Monday, October 09, 2006

Keeping Up With The Joneses

You ignore the trends of political life at your peril.

I mention this in view of the delight shown by Conservative activists at another poll showing their vote up at the expense of the Lib Dems (supposedly). The national swing will smite us down and put us back into our place as the nowhere men of British politics, so goes the theory.

But again, you ignore the trends of political life at your peril. And I say this as someone sitting in a Lib Dem constituency, the gaining of which had nark all to do with the national swing. Indeed, Manchester Withington was so far outside the bounds of the national swing equation that at least one guide to the election held it up as the exemplar of a former northern urban Tory stronghold that was now impregnably Labour.

Nevertheless, an 11,000 majority was overturned in a result so sensational the BBC’s analysts pronounced it a mistake and stopped talking about it so as not to dent their psephological pride. Labour’s shock was such that the cries of dark practices continue to this day (though it’s rather difficult to claim that your opponent lied about the existence of something when its existence was reported on BBC Television!) Then again, as the party in power, they can be forgiven for not facing up to reality; it’s not as if any previous government has had any real idea of what reality was…

Beyond the self-congratulation, however, there is a serious issue for the part as a whole. In Brighton there was a discussion about the siting of future party conferences that noted that the membership of the party has a 60-40 bias towards the south of England. It is a statistic that one should always have in mind when having these discussions that are supposedly about the soul of the party; as a southerner living in the north, I have discovered if nothing else that the ideological split in the party is not left vs. right, it is north vs. south.

The reason is, of course, the historical electoral imperative. With so many MP’s defending against an allegedly rejuvenated Conservative party, we have a policy process with a raging undercurrent of not pissing off middle England. Indeed, two things about the tax amendment debate stunned me; that it was a southern MP leading the charge, and that the media didn’t pick up that the north-south issue was the main driver for it.

Strangely, the solution is staring us in the face. Ming’s favourite line for some time has been that the other parties are managerialists, solely concerned with the administrivia of the country as it stands. Indeed, Labour and the Conservatives have basically established a status quo, where the only differences are in degree, be it on the NHS (where Labour want to mortgage it and the Tories want to sell it outright), on law and order (where Labour want to lock people up for a really long time and the Tories want to lock them up for a really really long time), and so forth.
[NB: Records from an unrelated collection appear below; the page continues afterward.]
(** The writes of a record, at the end of the file, add its bytes. *)
Lemma add_loop_bytes fuel f ptr begin data :
  apply_writes f (add_loop (fun _ => true) fuel (lenZ f) ptr begin data).1
  = f ++ record_bytes fuel (lenZ f) ptr begin data
  /\ (add_loop (fun _ => true) fuel (lenZ f) ptr begin data).2 = true.
Proof.
  revert f ptr begin data. induction fuel as [|fuel IH]; intros f ptr begin data; [by rewrite app_nil_r|].
  cbn [add_loop record_bytes]. fold (start_of (lenZ f)). set (o := start_of (lenZ f)).
  set (n := fragment_length o (lenZ data)). unfold EmitPhysicalRecordAt, WriteAt.
  set (pad := replicate (Z.to_nat (o - lenZ f)) 0).
  assert (Hpad : apply_writes f (if leftover (lenZ f) <? kHeaderSize
            then [(lenZ f, replicate (Z.to_nat (leftover (lenZ f))) 0)] else []) = f ++ pad
            /\ lenZ (f ++ pad) = o).
  { unfold pad, o, start_of. pose proof (leftover_pos (lenZ f)). zcase; simpl.
    - rewrite overwrite_end, length_app, length_replicate. split; [do 2 f_equal; lia|lia].
    - rewrite Z.sub_diag. simpl. by rewrite app_nil_r. }
  destruct Hpad as [Hp1 Hp2]. set (hd := header _ _ ptr). set (frag := take (Z.to_nat n) data).
  assert (Hf : apply_writes (f ++ pad) [(o, hd); (o + kHeaderSize, frag)] = f ++ pad ++ hd ++ frag).
  { simpl. rewrite <- Hp2, overwrite_end. unfold hd.
    rewrite <- (length_header (record_type begin (lenZ data =? n)) frag ptr), <- Nat2Z.inj_add, <- length_app.
    rewrite overwrite_end. by rewrite <- !app_assoc. }
  assert (Hn : 0 <= n <= lenZ data).
  { destruct (start_fits (lenZ f) ltac:(lia)) as [_ Hs]. by destruct (fragment_bounds o (lenZ data) Hs ltac:(lia)). }
  destruct (0 <? lenZ (drop (Z.to_nat n) data)); cbn [andb].
  - specialize (IH (f ++ pad ++ hd ++ frag) (ptr + n) false (drop (Z.to_nat n) data)).
    assert (Hl : lenZ (f ++ pad ++ hd ++ frag) = o + (kHeaderSize + n)).
    { rewrite app_assoc, (length_app (f ++ pad)), Nat2Z.inj_add, Hp2, length_app, Nat2Z.inj_add.
      unfold hd, frag. rewrite length_header, length_take. lia. }
    rewrite Hl in IH. destruct (add_loop _ fuel _ (ptr + n) false _) as [ws2 s2]. destruct IH as [IH1 IH2].
    cbn [fst snd] in *. split; [|done].
    rewrite apply_writes_app, Hp1. cbn [app]. change (?a :: ?b :: ws2) with ([a; b] ++ ws2).
    rewrite apply_writes_app, Hf, IH1. by rewrite <- !app_assoc.
  - cbn [fst snd]. split; [|done]. rewrite apply_writes_app, Hp1. cbn [app]. rewrite Hf. by rewrite app_nil_r.
Qed.

(** What is reserved for a record is what is written for it. *)
Lemma reserve_bytes fuel o ptr begin data :
  0 <= o -> reserve fuel o (lenZ data) = o + lenZ (record_bytes fuel o ptr begin data).
Proof.
  revert o ptr begin data. induction fuel as [|fuel IH]; intros o ptr begin data Ho; [simpl; lia|].
  cbn [reserve record_bytes]. fold (start_of o). destruct (start_fits o Ho) as [Hs1 Hs2].
  set (s := start_of o) in *. destruct (fragment_bounds s (lenZ data) Hs2 ltac:(lia)) as (Hn & _ & _).
  set (n := fragment_length s (lenZ data)) in *.
  assert (Hd : lenZ data - n = lenZ (drop (Z.to_nat n) data)) by (rewrite length_drop; lia).
  rewrite Hd, !length_app, !Nat2Z.inj_add, length_header, length_replicate, length_take.
  destruct (0 <? lenZ (drop (Z.to_nat n) data)); [|simpl; lia].
  rewrite (IH _ (ptr + n) false); unfold kHeaderSize in *; lia.
Qed.

(** ** The reader: where it is in the file *)

(** The reader is at the offset [pos] of the file [F]: its buffer goes from there to the end
    of the block, or of the file. *)
Record reader_at (F : list Z) (pos : Z) (r : reader) : Prop := mkAt {
  at_range : 0 <= pos <= end_of_buffer_offset r /\ end_of_buffer_offset r <= lenZ F;
  at_block : end_of_buffer_offset r <= kBlockSize * (pos / kBlockSize + 1);
  at_full : eof r = false -> end_of_buffer_offset r mod kBlockSize = 0;
  at_eof : eof r = true -> end_of_buffer_offset r = lenZ F;
  at_buffer : buffer r = take (Z.to_nat (end_of_buffer_offset r - pos)) (drop (Z.to_nat pos) F);
  at_file : file r = drop (Z.to_nat (end_of_buffer_offset r)) F;
  at_drops : drops r = [] }.

Lemma reader_new_at F : reader_at F 0 (reader_new F).
Proof. constructor; simpl; try done; unfold kBlockSize; lia. Qed.

Lemma at_buffer_length F pos r :
  reader_at F pos r -> lenZ (buffer r) = end_of_buffer_offset r - pos.
Proof. intros [[H1 H2] _ _ _ H5 _ _]. rewrite H5, length_take, length_drop. lia. Qed.

(** A block that is read. *)
Lemma fill_at F pos r :
  reader_at F pos r -> eof r = false ->
  exists r', fill 0 (fun _ => true) r = (r', true) /\ last_record_offset r' = last_record_offset r
    /\ reader_at F (end_of_buffer_offset r) r'
    /\ (end_of_buffer_offset r < lenZ F -> end_of_buffer_offset r < end_of_buffer_offset r')
    /\ (end_of_buffer_offset r = lenZ F -> eof r' = true /\ end_of_buffer_offset r' = lenZ F).
Proof.
  intros [[H1 H2] H3 H4 H5 H6 H7 H8] He. specialize (H4 He). unfold fill. eexists. split; [reflexivity|].
  set (E := end_of_buffer_offset r) in *. rewrite H7. 
  assert (Hlen : lenZ (take (Z.to_nat kBlockSize) (drop (Z.to_nat E) F)) = Z.min kBlockSize (lenZ F - E)).
  { rewrite length_take, length_drop. unfold kBlockSize. lia. }
  split; [done|]. split; [|simpl; rewrite Hlen; unfold kBlockSize in *; split; intros; [lia|]].
  - constructor; simpl; rewrite ?Hlen; unfold kBlockSize in *; try done.
    + lia.
    + zdm.
    + intros Hf%Z.ltb_ge. rewrite Z.min_l by lia. zdm.
    + intros Hf%Z.ltb_lt. lia.
    + destruct (Z.min_spec 32768 (lenZ F - E)) as [[? ->]|[? ->]]; [f_equal; lia|].
      rewrite !take_ge by (rewrite length_drop; lia). done.
    + rewrite drop_drop. destruct (Z.min_spec 32768 (lenZ F - E)) as [[? ->]|[? ->]]; [f_equal; lia|].
      rewrite !drop_ge by lia. done.
  - split; [apply Z.ltb_lt; lia|lia].
Qed.

Lemma length_decoded n :
  0 <= n < 65536 -> Z.lor (Z.land (Z.land n 0xff) 0xff) (Z.shiftl (Z.land (u8 (Z.shiftr n 8)) 0xff) 8) = n.
Proof.
  intros Hn. change 0xff with (Z.ones 8). rewrite <- Z.land_assoc, Z.land_diag, !Z.land_ones by lia.
  rewrite Z.shiftr_div_pow2, Z.shiftl_mul_pow2 by lia. unfold uwrap. rewrite Z.mod_mod by lia.
  change (2 ^ 8) with 256. rewrite (Z.mod_small (n / 256)) by (split; [apply Z.div_pos; lia|apply Z.div_lt_upper_bound; lia]).
  change 256 with (2 ^ 8). rewrite lor_shifted; [|lia|apply Z.mod_pos_bound; lia]. change (2 ^ 8) with 256. zdm.
Qed.

(** The checksum of the header is that of the type and the data. *)
Lemma header_crc t data ptr :
  is_byte t -> bytes_ok data ->
  Unmask (Mask (Extend ptr (type_crc_ t) data)) = Value 0 (t :: data)
  /\ 0 <= Mask (Extend ptr (type_crc_ t) data) < 2 ^ 32.
Proof.
  intros Ht Hd. assert (bytes_ok [t]) by (constructor; [done|constructor]).
  assert (bytes_ok (t :: data)) by (by constructor).
  unfold type_crc_, Value. rewrite (Extend_bits 0 0 [t]), (Extend_bits 0 0 (t :: data)) by (done || lia).
  rewrite Extend_bits by (done || by apply crc_bits_bound). rewrite crc_bits_app. simpl app.
  split; [apply Unmask_Mask, crc_bits_bound; done|]. apply (uwrap_range 32). lia.
Qed.

(** Going on in the buffer. *)
Lemma advance_at F pos r k :
  reader_at F pos r -> 0 <= k -> pos + k <= end_of_buffer_offset r ->
  reader_at F (pos + k) (set_buffer r (drop (Z.to_nat k) (buffer r))).
Proof.
  intros [[H1 H2] H3 H4 H5 H6 H7 H8] Hk HE. constructor; simpl; try done.
  - lia.
  - unfold kBlockSize in *. zdm.
  - rewrite H6, skipn_firstn_comm, drop_drop. f_equal; [lia|f_equal; lia].
Qed.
The liberal firebrand response to the status quo, meanwhile, simply isn’t up the job; it basically boils down to “the status quo would work if only there was more of it”; that the status quo is the right way to go but we must fill in the gaps in personal and corporate liberty to make it work at maximum efficiency. To the trained economist it may be a valid viewpoint, but to the politician, to the person living in the real world, it is patently ridiculous. At a time when Her Majesty’s Government and Her Majesty’s Opposition are offering the same tired old gruel, we cannot be the voice of radicalism if our only response is, “Please Sir, may I have some more?”

My point, finally, is this; people do not vote Lib Dem just because they want a better way, they vote Lib Dem because they believe a better way must be a different way. It is not merely enough to show, as an economic or moralistic exercise, that your way is better; you must demonstrate that it is different. Moreover, while there are plenty of socialists (or at the very least people who behave so loutishly that the difference is difficult to tell) in this party, a desire for a different way is not evidence of communist tendencies, stupidity or thoughtcrime.

Making this party a potential party of government does not require us to abandon our principles, on either wing or from either end of the country, but it does require that we use our principles in the way our electorate (not the electorate, not that subset of the electorate tarred with the “middle England” brush, but our electorate) want us to.